(* ===== verification/ServerState.v ===== *)
(** * The state of a server: [UdpServerState] of [src/src/core/udp.rs], [TcpServerState] of [tcp.rs]

    What a server keeps so that it can be closed and hand out its sockets: the
    active flag, task handles, clones of its listener sockets in three registries,
    and a counter.  The registries are mutexes that may be poisoned.  The events
    record what happens to descriptors and tasks. *)

From S2P Require Import Prelude Errors Net Effects Recv.
From stdpp Require Import gmap fin_maps.
#[local] Open Scope Z_scope.

Notation fd := Z (only parsing).

(** [std::sync::Mutex<T>]: [lock] fails when a thread panicked holding it. *)
Record Mutex (A : Type) := mkMutex { poisoned : bool; data : A }.
Arguments mkMutex {A} poisoned data.
Arguments poisoned {A} m.
Arguments data {A} m.

Definition lock {A} (m : Mutex A) : option A := if poisoned m then None else Some (data m).
Definition set_data {A} (m : Mutex A) (a : A) : Mutex A := mkMutex (poisoned m) a.

Record UdpServerState := mkState {
  active : bool;
  tasks : Mutex (list Z);
  callback_tasks : Mutex (list Z);
  sockets : Mutex (list fd);
  close_sockets : Mutex (list fd);
  thread_sockets : Mutex (gmap Z fd);
  next_socket : Z;
}.

Inductive state_event :=
| Woken (s : fd) (target : SocketAddr) (ok : bool)
| ShutdownBoth (s : fd)
| Cloned (s s' : fd)
| Closed (s : fd)
| HandedOut (s : fd)
| Cancelled (task : Z)
| TaskDropped (task : Z).

Class StateEnv (W : Type) := {
  st_local_addr : fd -> W -> io_result SocketAddr * W;
  st_bind : SocketAddr -> W -> io_result fd * W;
  st_send_to : fd -> bytes -> SocketAddr -> W -> io_result Z * W;
  st_shutdown : fd -> W -> io_result unit * W;
  st_try_clone : fd -> W -> io_result fd * W;
  st_close : fd -> W -> unit * W;
  st_cancel : Z -> W -> unit * W;
  st_drop_task : Z -> W -> unit * W;
  st_from_std : fd -> W -> io_result Z * W;
  st_time_seed : W -> Z * W;
}.

Definition new : UdpServerState :=
  mkState true (mkMutex false []) (mkMutex false []) (mkMutex false []) (mkMutex false [])
    (mkMutex false ∅) 0.

(** The target of [wake_udp_socket]: a socket bound to every address is woken on
    the loopback one. *)
Definition wake_target (local_addr : SocketAddr) : SocketAddr :=
  if is_unspecified (addr_ip local_addr)
  then SocketAddr_new (match addr_ip local_addr with
                       | IpV4 _ => IpV4 ipv4_localhost
                       | IpV6 _ => IpV6 ipv6_localhost
                       end) (addr_port local_addr)
  else local_addr.

Definition wake_bind_addr (target : SocketAddr) : SocketAddr :=
  if is_ipv4 target then SocketAddrV4 ipv4_localhost 0 else SocketAddrV6 ipv6_localhost 0 0 0.

Section State.
Context {W : Type} `{StateEnv W}.
#[local] Abbreviation io A := (prog W state_event A).

Definition close_fd (s : fd) : io unit := call (st_close s) (fun _ => Closed s).

(** [wake_udp_socket]; the temporary sender is dropped at once and never leaves
    the function. *)
Definition wake_udp_socket (s : fd) : io unit :=
  a ← ask (st_local_addr s);
  match a with
  | Err _ => mret ()
  | Ok local_addr =>
      let target := wake_target local_addr in
      sender ← ask (st_bind (wake_bind_addr target));
      match sender with
      | Err _ => mret ()
      | Ok sender =>
          _ ← call (st_send_to sender [0] target) (fun r => Woken s target (is_ok r));
          ask (st_close sender)
      end
  end.

(** [for x in v { f(x) }] *)
Fixpoint for_each {A} (f : A -> io unit) (v : list A) : io unit :=
  match v with
  | [] => mret ()
  | x :: v => _ ← f x; for_each f v
  end.

(** One socket of [sockets.drain(..)]: shut down, then dropped. *)
Definition shutdown_socket (s : fd) : io unit :=
  _ ← call (st_shutdown s) (fun _ => ShutdownBoth s);
  close_fd s.

(** The two [if let Ok(mut sockets) = ..lock()] blocks of [close]. *)
Definition close_registry (m : Mutex (list fd)) : io (Mutex (list fd)) :=
  match lock m with
  | None => mret m
  | Some v =>
      _ ← for_each wake_udp_socket v;
      _ ← for_each shutdown_socket v;
      mret (set_data m [])
  end.

Definition clear_threads (m : Mutex (gmap Z fd)) : io (Mutex (gmap Z fd)) :=
  match lock m with
  | None => mret m
  | Some map => _ ← for_each close_fd (map_to_list map).*2; mret (set_data m ∅)
  end.

Definition cancel_tasks (m : Mutex (list Z)) : io (Mutex (list Z)) :=
  match lock m with
  | None => mret m
  | Some v => _ ← for_each (fun t => call (st_cancel t) (fun _ => Cancelled t)) v; mret (set_data m [])
  end.

(** [tasks.clear()]: the handles are dropped, which leaves the tasks running. *)
Definition drop_tasks (m : Mutex (list Z)) : io (Mutex (list Z)) :=
  match lock m with
  | None => mret m
  | Some v => _ ← for_each (fun t => call (st_drop_task t) (fun _ => TaskDropped t)) v; mret (set_data m [])
  end.

(** [UdpServerState::close] *)
Definition close (st : UdpServerState) : io UdpServerState :=
  so ← close_registry (sockets st);
  cs ← close_registry (close_sockets st);
  th ← clear_threads (thread_sockets st);
  ta ← cancel_tasks (tasks st);
  ca ← drop_tasks (callback_tasks st);
  mret (mkState false ta ca so cs th (next_socket st)).

(** [register_task], [register_callback_task]: on a poisoned lock the handle is
    dropped. *)
Definition push_task (m : Mutex (list Z)) (t : Z) (message : string) :
    io (Mutex (list Z) * crate_result unit) :=
  match lock m with
  | None => _ ← call (st_drop_task t) (fun _ => TaskDropped t); mret (m, Err (Runtime message))
  | Some v => mret (set_data m (v ++ [t]), Ok ())
  end.

Definition register_task (st : UdpServerState) (t : Z) : io (UdpServerState * crate_result unit) :=
  r ← push_task (tasks st) t "udp task registry lock poisoned";
  mret (mkState (active st) r.1 (callback_tasks st) (sockets st) (close_sockets st)
          (thread_sockets st) (next_socket st), r.2).

Definition register_callback_task (st : UdpServerState) (t : Z) :
    io (UdpServerState * crate_result unit) :=
  r ← push_task (callback_tasks st) t "udp callback task registry lock poisoned";
  mret (mkState (active st) (tasks st) r.1 (sockets st) (close_sockets st)
          (thread_sockets st) (next_socket st), r.2).

Definition try_clone (s : fd) : io (crate_result fd) :=
  r ← ask (st_try_clone s);
  match r with
  | Ok s' => _ ← emit (Cloned s s'); mret (Ok s')
  | Err e => mret (Err (Error_from e))
  end.

Definition socket_lock_error : Error := Runtime "server socket registry lock poisoned".

(** [sockets[index]] out of range panics; this stands for the panic, which
    [listener_socket_spec] shows never happens. *)
Definition panicked : Error := Handler "index out of bounds".

(** [register_listener_socket], called on thread [thread]. *)
Definition register_listener_socket (st : UdpServerState) (thread : Z) (s : fd) :
    io (UdpServerState * crate_result unit) :=
  thread_socket ← try_clone s;
  match thread_socket with
  | Err e => mret (st, Err e)
  | Ok thread_socket =>
      pool_socket ← try_clone s;
      match pool_socket with
      | Err e => _ ← close_fd thread_socket; mret (st, Err e)
      | Ok pool_socket =>
          match lock (thread_sockets st) with
          | None => _ ← close_fd pool_socket; _ ← close_fd thread_socket; mret (st, Err socket_lock_error)
          | Some map =>
              _ ← (match map !! thread with Some old => close_fd old | None => mret () end);
              let st := mkState (active st) (tasks st) (callback_tasks st) (sockets st)
                          (close_sockets st) (set_data (thread_sockets st) (<[thread := thread_socket]> map))
                          (next_socket st) in
              match lock (sockets st) with
              | None => _ ← close_fd pool_socket; mret (st, Err socket_lock_error)
              | Some v =>
                  mret (mkState (active st) (tasks st) (callback_tasks st)
                          (set_data (sockets st) (v ++ [pool_socket])) (close_sockets st)
                          (thread_sockets st) (next_socket st), Ok ())
              end
          end
      end
  end.

(** [register_close_socket] *)
Definition register_close_socket (st : UdpServerState) (s : fd) :
    io (UdpServerState * crate_result unit) :=
  match lock (close_sockets st) with
  | None => mret (st, Err socket_lock_error)
  | Some v =>
      s' ← try_clone s;
      match s' with
      | Err e => mret (st, Err e)
      | Ok s' =>
          mret (mkState (active st) (tasks st) (callback_tasks st) (sockets st)
                  (set_data (close_sockets st) (v ++ [s'])) (thread_sockets st) (next_socket st), Ok ())
      end
  end.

• _Exercise prompt_
Your answer must be the lines above from the one containing "ShutdownBoth (s : fd)" to the one containing "st_cancel : Z -> W -> unit * W;", both included, restated word for word.

• _Answer area_
| ShutdownBoth (s : fd)
| Cloned (s s' : fd)
| Closed (s : fd)
| HandedOut (s : fd)
| Cancelled (task : Z)
| TaskDropped (task : Z).

Class StateEnv (W : Type) := {
  st_local_addr : fd -> W -> io_result SocketAddr * W;
  st_bind : SocketAddr -> W -> io_result fd * W;
  st_send_to : fd -> bytes -> SocketAddr -> W -> io_result Z * W;
  st_shutdown : fd -> W -> io_result unit * W;
  st_try_clone : fd -> W -> io_result fd * W;
  st_close : fd -> W -> unit * W;
  st_cancel : Z -> W -> unit * W;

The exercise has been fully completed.